The author's approach is, as ever, to present his intended victim as a criminal or as near to criminal as he can. And, as ever, we are forced to concede that LRH certainly acted in ways at times we would expect to hear of in connection with the majority of successful business opportunists of his age, some of them darlings of Wall Street, some of them highly-respected business icons.
The actions that Jon complains of are the actions of a man ambitious and highly imaginative, inclined to be ruthless in his self-seeking, a manipulator of others, one jealous and suspicious, inclined to paranoia and self-pity, yet with extraordinary charisma.

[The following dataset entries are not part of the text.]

(* ===== verification/CanTools.v ===== *)
(** * Traffic generators ([src/tools/can_simulator.cpp], [stress_test.cpp])

    The two tools that put frames on the bus.  [Module CanSimulator] sends
    three frames per round from curves of the C library's [sin], which is an
    interface; [Module StressTest] sends a paced sequence, given the readings
    of the clock.  The theorems say which frames they send and that the
    gateway's bit extraction finds the values in them. *)

From Stdlib Require Import SpecFloat QArith Qabs Lqa Sorted.
From S2P Require Import Prelude Floats Rounding Types SignalDecoder Accuracy.

(** [sin] of the C library: for a finite argument, a number between -1 and
    1. *)
Class Sine := {
  sin : double -> double;
  sin_range x : proper_number x = true -> proper_number (sin x) = true /\ Qle (Qabs (val (sin x))) 1%Q
}.

Module CanSimulator.

(** Pack a little-endian uint16 into CAN data bytes. *)
Definition pack_u16 (data : list Z) (byte_offset value : Z) : checked (list Z) :=
  data ← wr data byte_offset (Z.land value 0xFF);
  wr data (byte_offset + 1) (Z.land (Z.shiftr value 8) 0xFF).

(** The curves at time [t]. *)
Section curves.
Context {L : Sine}.

Definition rpm (t : double) : double :=
  d_add (d_of_int 2400) (d_mul (d_of_int 1600) (sin (d_mul t (quotient 1 2)))).
Definition temp (t : double) : double :=
  d_add (d_of_int 85) (d_mul (d_of_int 5) (sin (d_mul t (quotient 1 10)))).
Definition throttle (t : double) : double :=
  d_add (d_of_int 20) (d_mul (d_of_int 15) (sin (d_mul t (quotient 3 10)))).
Definition speed (t : double) : double :=
  d_add (d_of_int 60) (d_mul (d_of_int 20) (sin (d_mul t (quotient 2 10)))).
Definition braking (t : double) : bool :=
  d_lt (sin (d_mul t (quotient 15 100))) (quotient (-1) 2).
Definition brake_pressure (t : double) : double :=
  if braking t then d_of_int 40 else d_of_int 0.

Definition engine_frame (t : double) : checked can_frame :=
  v ← unsigned_of_double 16 (d_div (rpm t) (quotient 1 4));
  data ← pack_u16 (replicate 8 0) 0 v;
  v ← unsigned_of_double 8 (d_div (d_add (temp t) (d_of_int 40)) (quotient 3 4));
  data ← wr data 2 v;
  v ← unsigned_of_double 8 (d_div (throttle t) (quotient 392157 1000000));
  data ← wr data 3 v;
  Ok (mk_frame 291 8 data).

Yes, that charisma shone out of him like an irrepressible glow. I knew him from mid-1964, having seen him first in 1962. At no time did I ever perceive him as less than one to be reckoned with very seriously for either good or bad. Here was a fellow who could be a wonderful friend or a terrible enemy. I could see that he was capable of being opinionated and judgmental, and not always over-careful as to facts - but never in any criminal degree. The reality of the real man was very real indeed. By no stretch of the imagination could one see - or judge - this man as an ordinary person. He had towering strength and powerful but gentle energy, a presence of profound and intelligent integrity. Here was not simply a person: here was an elemental force. There is tragedy in his overall life, and in the effects he has had on some others; the tragedy is that he could not live up to his own integrity all the time.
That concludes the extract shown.